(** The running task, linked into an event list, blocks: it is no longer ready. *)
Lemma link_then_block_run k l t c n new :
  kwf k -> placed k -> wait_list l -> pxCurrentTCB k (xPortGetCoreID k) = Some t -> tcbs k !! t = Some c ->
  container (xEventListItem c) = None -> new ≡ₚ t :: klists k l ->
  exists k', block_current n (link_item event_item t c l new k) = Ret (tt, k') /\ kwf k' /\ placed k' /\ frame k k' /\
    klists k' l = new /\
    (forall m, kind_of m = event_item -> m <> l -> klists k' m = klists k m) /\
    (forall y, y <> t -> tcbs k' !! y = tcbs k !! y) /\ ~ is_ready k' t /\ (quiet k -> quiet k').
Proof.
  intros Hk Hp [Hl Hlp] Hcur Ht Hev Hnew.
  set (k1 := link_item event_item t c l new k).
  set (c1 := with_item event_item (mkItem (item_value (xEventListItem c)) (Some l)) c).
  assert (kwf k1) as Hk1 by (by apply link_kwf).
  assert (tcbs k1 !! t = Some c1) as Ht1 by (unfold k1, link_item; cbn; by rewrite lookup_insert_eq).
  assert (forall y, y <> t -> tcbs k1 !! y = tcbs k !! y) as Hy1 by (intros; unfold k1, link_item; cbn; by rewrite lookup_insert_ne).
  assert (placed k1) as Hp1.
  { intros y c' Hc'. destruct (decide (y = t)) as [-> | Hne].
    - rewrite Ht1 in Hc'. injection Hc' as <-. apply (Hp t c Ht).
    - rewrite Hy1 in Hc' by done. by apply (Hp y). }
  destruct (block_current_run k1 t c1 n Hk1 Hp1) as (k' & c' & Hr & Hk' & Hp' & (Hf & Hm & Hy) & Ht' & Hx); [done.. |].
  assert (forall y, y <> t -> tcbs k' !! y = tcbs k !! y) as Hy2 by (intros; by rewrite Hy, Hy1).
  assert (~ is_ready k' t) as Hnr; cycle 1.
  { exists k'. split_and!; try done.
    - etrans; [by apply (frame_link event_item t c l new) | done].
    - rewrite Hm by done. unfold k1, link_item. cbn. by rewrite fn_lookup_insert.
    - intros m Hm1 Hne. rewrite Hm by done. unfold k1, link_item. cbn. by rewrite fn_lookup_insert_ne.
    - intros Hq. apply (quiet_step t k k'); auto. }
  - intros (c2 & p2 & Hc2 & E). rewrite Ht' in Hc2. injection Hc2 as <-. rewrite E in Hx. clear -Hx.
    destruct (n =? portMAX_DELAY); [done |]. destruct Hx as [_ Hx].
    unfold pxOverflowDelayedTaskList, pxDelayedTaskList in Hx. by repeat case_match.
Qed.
--------
Copy exactly the lines from the top of the entries through the line with "(forall m, kind_of" in it, please, keeping both ends and adding nothing.

(** The running task, linked into an event list, blocks: it is no longer ready. *)
Lemma link_then_block_run k l t c n new :
  kwf k -> placed k -> wait_list l -> pxCurrentTCB k (xPortGetCoreID k) = Some t -> tcbs k !! t = Some c ->
  container (xEventListItem c) = None -> new ≡ₚ t :: klists k l ->
  exists k', block_current n (link_item event_item t c l new k) = Ret (tt, k') /\ kwf k' /\ placed k' /\ frame k k' /\
    klists k' l = new /\
    (forall m, kind_of m = event_item -> m <> l -> klists k' m = klists k m) /\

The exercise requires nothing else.